Recorded information START
(* ===== verification/Json.v ===== *)
(** JSON values, as PostgreSQL's jsonb columns and Go's encoding/json use them: the
    columns [request_params], [schedule_params] and [sub_t_ids], and the decoding of an
    object into the fields of a struct. *)
From stdpp Require Import base strings list sorting.
From Stdlib Require Import ZArith Ascii.
From S2P Require Import Prelude CppString OrdMap.

(** Numbers are integers: the structs of the API server have no other. *)
Inductive json : Type :=
  | JNull
  | JBool (b : bool)
  | JNum (z : Z)
  | JStr (s : string)
  | JArr (l : list json)
  | JObj (fields : list (string * json)).

(** * jsonb

    An object of a jsonb column keeps of equal keys the last, and its keys in order
    of their length, then of their bytes. *)

Definition key_le (a b : string * json) : Prop :=
  (String.length a.1 < String.length b.1)%nat ∨
  String.length a.1 = String.length b.1 ∧ ltb b.1 a.1 = false.
#[global] Instance key_le_dec : RelDecision key_le.
Proof. intros a b. unfold key_le. apply _. Defined.

Fixpoint last_keys (fields : list (string * json)) : list (string * json) :=
  match fields with
  | [] => []
  | (k, v) :: fields' =>
      if decide (k ∈ map fst fields') then last_keys fields' else (k, v) :: last_keys fields'
  end.

Definition jsonb (j : json) : json :=
  match j with JObj fields => JObj (merge_sort key_le (last_keys fields)) | _ => j end.

(** * Decoding an object into a struct

    [json.Unmarshal]: the entries in order; an entry goes to the field whose name it
    has, or has up to the case of letters; an entry of another type than the field
    leaves the field as it is. *)

Definition lower_char (c : ascii) : ascii :=
  let n := nat_of_ascii c in
  if decide ((65 <= n)%nat ∧ (n <= 90)%nat) then ascii_of_nat (n + 32) else c.
Fixpoint lower (s : string) : string :=
  match s with "" => "" | String c s' => String (lower_char c) (lower s') end.

(** The field an entry goes to, of the field names [names]. *)
Definition field_of (names : list string) (key : string) : option string :=
  if decide (key ∈ names) then Some key
  else head (filter (λ n, lower n = lower key) names).

Section unmarshal.
Context {A : Type} (names : list string) (set_field : string → json → A → A).

Definition unmarshal_fields (fields : list (string * json)) (a : A) : A :=
  foldl (λ a e, match field_of names e.1 with Some n => set_field n e.2 a | None => a end) a fields.

Definition unmarshal (j : json) (a : A) : A :=
  match j with JObj fields => unmarshal_fields fields a | _ => a end.
End unmarshal.

(** A Go [int] field and a [string] field of a struct. *)
Definition as_int (j : json) (old : Z) : Z :=
  match j with JNum z => if bool_decide (- 2 ^ 63 <= z < 2 ^ 63) then z else old | _ => old end.
Definition as_str (j : json) (old : string) : string :=
  match j with JStr s => s | _ => old end.

(** A [[]string]: an element of another type leaves the empty string. *)
Definition as_strings (j : json) : list string :=
  match j with JArr l => map (λ e, as_str e "") l | _ => [] end.

Definition marshal_strings (l : list string) : json := JArr (map JStr l).

Lemma as_strings_marshal l : as_strings (marshal_strings l) = l.
Proof. simpl. rewrite map_map. simpl. apply map_id. Qed.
Recorded information END
### Work task
Give back the opening line of the records above and every line after it, up to and including the one with "An object of", unchanged.

### Output
(* ===== verification/Json.v ===== *)
(** JSON values, as PostgreSQL's jsonb columns and Go's encoding/json use them: the
    columns [request_params], [schedule_params] and [sub_t_ids], and the decoding of an
    object into the fields of a struct. *)
From stdpp Require Import base strings list sorting.
From Stdlib Require Import ZArith Ascii.
From S2P Require Import Prelude CppString OrdMap.

(** Numbers are integers: the structs of the API server have no other. *)
Inductive json : Type :=
  | JNull
  | JBool (b : bool)
  | JNum (z : Z)
  | JStr (s : string)
  | JArr (l : list json)
  | JObj (fields : list (string * json)).

(** * jsonb

    An object of a jsonb column keeps of equal keys the last, and its keys in order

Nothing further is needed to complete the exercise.